Here’s a movie that combines two of my favourite things: smart female characters and SPACE.
Hidden Figures is based on the real-life stories of Dorothy Vaughan, Mary Jackson, and Katherine Johnson, three African-American women who worked for NASA in the 1960s. When the movie begins, they’re all working in the “colored computers” section of NASA, where they actually do the math that electronic computers do for astronauts nowadays. But as the U.S. struggles to keep up with Russia in the space race, they each get assigned to different tasks, where their genius and vital contributions to the project eventually convince their superiors to…treat them like human beings. Once they help put John Glenn in orbit, they end up doing for the rights of female and minority scientists what he did for space exploration.
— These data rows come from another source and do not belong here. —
Lemma fold_path ls (n l : nat) p : p * 2 ^ Z.of_nat l < num ls ->
  foldl AccumulatorProof.fold_step (subtree ls l p, p) (path ls n l p) =
  (subtree ls (l + n) (p / 2 ^ Z.of_nat n), p / 2 ^ Z.of_nat n).
Proof.
  revert l p. induction n as [|n IH]; intros l p Hp; cbn [path foldl].
  { by rewrite Nat.add_0_r, Z.pow_0_r, Z.div_1_r. }
  unfold AccumulatorProof.fold_step at 2. rewrite mod2_even.
  assert ((if Z.even p then hash_internal (subtree ls l p) (subtree ls l (if Z.even p then p + 1 else p - 1))
    else hash_internal (subtree ls l (if Z.even p then p + 1 else p - 1)) (subtree ls l p)) =
    subtree ls (S l) (p / 2)) as -> by (rewrite subtree_parent by done; by destruct (Z.even p)).
  rewrite IH by (by apply parent_index_lt).
  replace (Z.of_nat (S n)) with (Z.of_nat n + 1) by lia.
  rewrite pow2_succ, Z.div_div by (try apply pow2_pos; lia). by rewrite Nat.add_succ_r.
Qed.

(** The fold is injective in the element, up to a collision. *)
Lemma fold_sound ls (siblings : list HashValue) (l : nat) h p :
  0 <= p -> p * 2 ^ Z.of_nat l < num ls ->
  (foldl AccumulatorProof.fold_step (h, p) siblings).1 =
    subtree ls (l + length siblings) (p / 2 ^ Z.of_nat (length siblings)) ->
  h = subtree ls l p \/ collision (HashValue:=HashValue).
Proof.
  revert l h p. induction siblings as [|s siblings IH]; intros l h p Hp Hlt; cbn [foldl length].
  { rewrite Nat.add_0_r, Z.pow_0_r, Z.div_1_r. by left. }
  replace (Z.of_nat (S (length siblings))) with (Z.of_nat (length siblings) + 1) by lia.
  rewrite pow2_succ, <-Z.div_div, Nat.add_succ_r by (try apply pow2_pos; lia).
  unfold AccumulatorProof.fold_step at 2. rewrite mod2_even. intros E.
  apply (IH (S l)) in E as [E|]; [|by right|apply Z.div_pos; lia|by apply parent_index_lt].
  rewrite subtree_parent in E by done.
  destruct (Z.even p); apply hash_internal_inj in E as [[? ?]|]; by (left + right).
Qed.
Lemma append_spec reader ls new : serves reader ls -> num (ls ++ new) < 2 ^ 63 - 64 -> new <> [] ->
  append reader (num ls) new =
  Ok (merkle_root (ls ++ new),
      entry (ls ++ new) <$> mjoin (leaf_coords <$> seqZ (num ls) (num new))).
Proof.
  intros Hs Hlt Hne. unfold append. destruct new as [|x new]; [done|]. set (new' := x :: new) in *.
  assert (num (ls ++ new') = num ls + num new') as En by (unfold num; rewrite length_app; lia).
  assert (0 < num new') by (unfold num, new'; cbn [length]; lia). assert (0 <= num ls) by (unfold num; lia).
  fold (num new'). rewrite u64_add_Ok by lia. mstep. rewrite root_level_from_leaf_count_eq by lia. mstep.
  rewrite <-En. set (L := Z.log2_up (num (ls ++ new'))).
  destruct (log2_up_bounds (num (ls ++ new')) 63) as [HL1 HL2]; [lia|lia|]. fold L in HL1, HL2.
  unfold max_to_freeze. change (u64_max / 2) with (2 ^ 63 - 1). unfold MAX_ACCUMULATOR_PROOF_DEPTH, u64_max.
  rewrite !assert_true by (apply Z.leb_le || apply Z.ltb_lt; lia). mstep.
  assert (pending (ls ++ new') (num ls) (frozen_up 63 0 (num ls)) = []) as Hpend.
  { apply pending_old. intros c Hc. apply frozen_up_bounds in Hc as (? & ? & ?); [|lia..].
    unfold is_new. apply Z.ltb_ge. rewrite Z.pow_0_r in *. lia. }
  rewrite <-Hpend at 1. rewrite leaves_loop_spec; [|done|lia|lia|lia|].
  2: { intros j. unfold num. rewrite Nat2Z.id, lookup_app_r by lia. f_equal. lia. }
  mstep. set (n := num (ls ++ new')) in *.
  destruct (odd_decomposition n) as (T & q & HT & Hq & E); [lia|].
  assert (T < 63) as HT63.
  { apply (Z.pow_lt_mono_r_iff 2); [lia|lia|]. pose proof (pow2_pos T HT). nia. }
  set (T' := Z.to_nat T). assert (T = Z.of_nat T') as ET by lia.
  assert (frozen_up 63 0 n = (T, 2 * q) :: frozen_up (62 - T') (T + 1) q) as Hup.
  { replace 63%nat with (T' + S (62 - T'))%nat by lia. rewrite E, ET, frozen_up_shift, frozen_up_odd by lia.
    by rewrite Z.add_0_l. }
  rewrite Hup, pending_cons; unfold vec_push.
  2: { unfold is_new. cbn [fst snd]. apply Z.ltb_lt. lia. }
  rewrite vec_pop_snoc. cbn [expect]. mstep. unfold entry at 1. cbn [fst snd].
  pose proof (pow2_pos T HT).
  rewrite level_node.
  2: { apply pos_ok_intro; [done| |right; nia]. split; [lia|].
       assert (2 ^ 63 = 2 ^ (63 - T) * 2 ^ T) as E63 by (rewrite <-Z.pow_add_r by lia; f_equal; lia).
       apply (Zmult_lt_reg_r _ _ (2 ^ T)); [done|]. lia. }
  assert (n <= 2 ^ L) as HnL by (apply le_pow2_log2_up; lia).
  assert (T <= L) as HTL.
  { apply (Z.pow_le_mono_r_iff 2); [lia|lia|]. nia. }
  replace (frozen_up (62 - T') (T + 1) q) with (frozen_up (63 - T') T (2 * q)).
  2: { replace (63 - T')%nat with (S (62 - T')) by lia. by rewrite frozen_up_even. }
  rewrite root_loop_spec; [|done|lia|lia|lia|lia|lia|fold n; lia]. mstep.
  assert (2 * q / 2 ^ Z.of_nat (Z.to_nat (L - T)) = 0) as Hz.
  { apply Z.div_small. rewrite Z2Nat.id by lia. split; [lia|].
    assert (2 ^ L = 2 ^ (L - T) * 2 ^ T) as EL by (rewrite <-Z.pow_add_r by lia; f_equal; lia).
    apply (Zmult_lt_reg_r _ _ (2 ^ T)); [done|]. lia. }
  rewrite Hz. rewrite Z2Nat.id by lia. replace (T + (L - T)) with L by lia.
  rewrite pending_old.
  - mstep. by do 2 f_equal.
  - intros c Hc. apply frozen_up_bounds in Hc as (? & ? & ?); [|lia..]. unfold is_new. apply Z.ltb_ge. lia.
Qed.
(** Runs one quiet method of the run [Hr]. *)
Ltac quiet_step Hr s1 a Hm :=
  let Hs := fresh "Hsame" in let Hc := fresh "Hc" in
  eapply writes_bind; [|eassumption|exact Hr|]; [solve [auto with quiet]|];
  clear Hr; intros s1 a Hm Hs Hc Hr; cbv beta in Hr.

(** Equality of what quiet methods leave as it is. *)
Ltac by_same := unfold same in *; destruct_and?; congruence.

Lemma lift_Ok {A} (o : outcome Error.t A) s s' a : lift o s = (s', Ok a) -> o = Ok a /\ s' = s.
Proof using Type. by intros [= <- <-]. Qed.

(** The write of the safety data, followed by quiet methods. *)
Lemma writes_set {B} W (Q : B -> SafetyData.t -> Prop) d d' (f : unit -> action t Error.t B) s s' o :
  coherent s -> stored s = Ok d -> (forall x, quiet (f x)) -> W (epoch_state s) d d' ->
  (forall s1 s2 b, f tt s1 = (s2, Ok b) -> Q b d') ->
  (storage (PersistentSafetyStorage.set_safety_data d') ≫= f) s = (s', o) -> writes W Q s s' o.
Proof.
  intros Hc Hd Hq HW HQ Hr.
  assert (forall s1 r, storage (PersistentSafetyStorage.set_safety_data d') s = (s1, r) -> same s1 s' ->
    (forall b, o <> Ok b) -> writes W Q s s' o) as Herr.
  { intros s1 r Hset (Hco & Hst & Hes) Hno. apply set_safety_data_run in Hset as (Hc1 & H1' & He1 & _); [|done].
    split_and!; [auto|congruence|]. rewrite Hst. destruct o as [b'|e|]; [by destruct (Hno b')|..];
      (destruct H1' as [->| ->]; [right; by exists d, d'|by left]). }
  apply action_bind_inv in Hr as [(s1 & [] & Hset & Hr)|[(e & Hset & ->)|[Hset ->]]];
    [|by eapply Herr; [done|apply same_refl|]..].
  pose proof (Hq tt _ _ _ Hr) as Hsame. destruct o as [b'|e|]; [|by eapply Herr..].
  apply set_safety_data_run in Hset as (Hc1 & _ & He1 & Hok); [|done]. destruct Hsame as (Hco & Hst & Hes).
  split_and!; [auto|congruence|]. exists d, d'. split_and!; [done|by rewrite Hst, Hok|done|by eapply HQ].
Qed.

Lemma sign_timeout_run timeout tc s s' o : coherent s ->
  guarded_sign_timeout_with_qc timeout tc s = (s', o) ->
  writes (fun _ => times_out timeout) (fun _ _ => True) s s' o.
Proof.
  intros Hc Hr. unfold guarded_sign_timeout_with_qc in Hr.
  quiet_step Hr s1 x1 Hm1. quiet_step Hr s2 d Hd. apply safety_data_run in Hd; [|done].
  quiet_step Hr s3 x3 Hep. apply lift_Ok in Hep as [Hep _]. quiet_step Hr s4 es Hm4.
  quiet_step Hr s5 x5 Hm5. quiet_step Hr s6 x6 Hm6. quiet_step Hr s7 x7 Hsafe.
  apply lift_Ok in Hsafe as [Hsafe _]. destruct x3, x7.
  apply safe_to_timeout_Ok in Hsafe. apply ensure_Ok, Z.eqb_eq in Hep.
  assert (stored s7 = Ok d) as Hd7 by by_same.
  destruct (Z.ltb_spec (TwoChainTimeout.round timeout) (SafetyData.last_voted_round d)) as [|Hge].
  { quiet_step Hr s8 x8 Hm8. by apply lift_Ok in Hm8 as [? _]. }
  set (d' := SafetyData.new (SafetyData.epoch d) (TwoChainTimeout.round timeout)
    (SafetyData.preferred_round d) (SafetyData.one_chain_round d) (SafetyData.last_vote d)).
  assert (times_out timeout d d') as Ht by done.
  destruct (Z.ltb_spec (SafetyData.last_voted_round d) (TwoChainTimeout.round timeout)) as [Hlt|Hle].
  - unfold verify_and_update_last_vote_round in Hr. rewrite (proj2 (Z.leb_gt _ _)) in Hr by lia.
    fold d' in Hr. change (lift (Ok d') ≫= _) with (storage (PersistentSafetyStorage.set_safety_data d')) in Hr.
    eapply (writes_set _ _ d d'); [done|done| | | |exact Hr]; [intros ?; cbv beta; auto with quiet|done|done].
  - assert (d' = d) as E by (unfold d'; destruct d; cbn in *; f_equal; lia). rewrite E in Ht.
    by eapply (writes_quiet _ _ _ d); [|exact Hc6|exact Hd7|exact Hr|..]; [solve_quiet|..].
Qed.

(** *** Voting *)

(** The vote [v] is a new one on the proposal: what was checked, and how it
    changes the safety data. *)
Record votes (vp : VoteProposal.t) (tc : option TwoChainTimeoutCertificate.t)
    (es : option EpochState.t) (v : Vote.t) d d' : Prop := {
  votes_epoch : SafetyData.epoch d = BlockInfo.epoch (VoteData.proposed (Vote.vote_data v));
  votes_round : SafetyData.last_voted_round d < BlockInfo.round (VoteData.proposed (Vote.vote_data v));
  votes_data : d' = SafetyData.new (SafetyData.epoch d)
    (BlockInfo.round (VoteData.proposed (Vote.vote_data v)))
    (Z.max (SafetyData.preferred_round d)
       (BlockInfo.round (QuorumCert.parent_block (Block.quorum_cert (VoteProposal.block vp)))))
    (Z.max (SafetyData.one_chain_round d) (BlockInfo.round (VoteData.parent (Vote.vote_data v)))) (Some v);
  votes_id : BlockInfo.id (VoteData.proposed (Vote.vote_data v)) = Block.id (VoteProposal.block vp);
  votes_block_epoch : BlockInfo.epoch (VoteData.proposed (Vote.vote_data v)) = Block.epoch (VoteProposal.block vp);
  votes_parent : VoteData.parent (Vote.vote_data v) =
    QuorumCert.certified_block (Block.quorum_cert (VoteProposal.block vp));
  votes_parent_epoch : BlockInfo.epoch (VoteData.parent (Vote.vote_data v)) =
    BlockInfo.epoch (VoteData.proposed (Vote.vote_data v));
  votes_parent_round : BlockInfo.round (VoteData.parent (Vote.vote_data v)) <
    BlockInfo.round (VoteData.proposed (Vote.vote_data v));
  votes_rule : may_vote (BlockInfo.round (VoteData.proposed (Vote.vote_data v)))
    (BlockInfo.round (VoteData.parent (Vote.vote_data v))) tc;
  votes_hash : LedgerInfo.consensus_data_hash (Vote.ledger_info v) = hash (Vote.vote_data v);
  votes_commit : LedgerInfo.commit_info (Vote.ledger_info v) =
    if BlockInfo.round (VoteData.parent (Vote.vote_data v)) + 1 =?
       BlockInfo.round (VoteData.proposed (Vote.vote_data v))
    then VoteData.parent (Vote.vote_data v) else BlockInfo.empty;
  votes_verified : exists epoch_state, es = Some epoch_state /\
    QuorumCert.verify (Block.quorum_cert (VoteProposal.block vp)) (EpochState.verifier epoch_state) = Ok tt /\
    forall c, tc = Some c -> TwoChainTimeoutCertificate.verify c (EpochState.verifier epoch_state) = Ok tt;
}.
Overall, this is a pretty by-the-numbers “inspirational” movie–which, to be honest, is not my favourite kind of movie. It’s pretty predictable. It’s got inspiring speeches in all the usual places, it has the usual sexist/racist villains who get their usual comeuppance, and it has the usual tidied-up happy ending with the text appearing on-screen to tell us how our heroines’ lives turned out. I don’t know that much about the real-life events the story was based on, but I’d be willing to bet the heroines’ problems weren’t all completely solved within the time frame of this movie. And that’s the problem I have with most inspirational movies based on real life–real life is a lot more complicated than they make it seem, and simplifying it doesn’t make it more inspiring.
But this movie’s main purpose isn’t to be a surprising, suspenseful story with lots of twists. Its purpose is to bring to light some important women whose achievements never got the recognition they deserved. And it achieves that goal. I had never heard of any of these women before the movie came out, and it made me want to learn more about them. So in that sense, it does what it set out to do.
Considering the constraints of an “inspirational” movie based on historic events, it’s very well made, too. Octavia Spencer, Taraji Henson, and Janelle Monae all turn in fantastic performances. Henson has the most to do, since her character gets the most developed story arc, and she makes Katherine’s intelligence and determination totally believable. But she’s very down-to-earth and sympathetic, too. Everybody gets a big speech about racism in this movie, because that’s just the kind of movie it is, but Katherine pulls off hers the best. I think it’s because, while some of the other speeches come more or less out of nowhere, hers comes after a good hour of built-up frustration and is about something we can all relate to–the need to use the bathroom. The irony of a top-level NASA scientist being able to calculate the trajectory of the first manned orbit, but not being allowed to use the same restroom as her peers, is not lost on either the character or the audience. And of course, the cinematography, the 60s-era costumes, the music, the shots of the rocket taking off spliced with the original news footage–it’s all very well done.
Also, I find it really hard not to love any movie that has to do with NASA’s first few missions. Just the idea that we sent people to space in a time when a basic computer filled half a room boggles my mind. It’s one of the very few things that can make me feel proud to be an American. And knowing that black women helped make that possible, even back when most colleges wouldn’t let them get degrees, just makes it all the more impressive.
So there’s nothing wrong with this movie, per se, and it probably deserves its Best Picture nomination as much as any other movie on the list. But I wish that, just once, we could have a movie about historical figures overcoming racism and injustice that didn’t beat us over the head with speeches all the time, didn’t wrap up everything so tidily at the end, and wasn’t so darn predictable.
But I highly recommend going to see this movie–in the theatre if you can. Not just because it’s a decent film in its own right that will get you thinking about an oft-ignored bit of history–but also because the more successful movies we get with black female leads, the closer we come to getting a movie about my favourite real-life black woman: Harriet Tubman. If done right, her movie wouldn’t just be inspirational and uplifting–it’d be cool. Harriet Tubman was a spy! She rescued hundreds of slaves! She led troops against the Confederates! She was like Indiana Jones and Batman in the body of a five-foot woman! Why haven’t we made a movie about her yet???
Hidden Figures is a good movie with a good message. But it’s a little too safe. It follows the “inspirational movie formula” a little too closely for me. I wanted a little more complexity and a couple fewer speeches.
Oh, well. At least now I have three more awesome scientists to read about. Any day I find out about brilliant women making a difference in space technology is a good day.
Seriously, though, Hollywood: make that Harriet Tubman movie. We’ve waited long enough.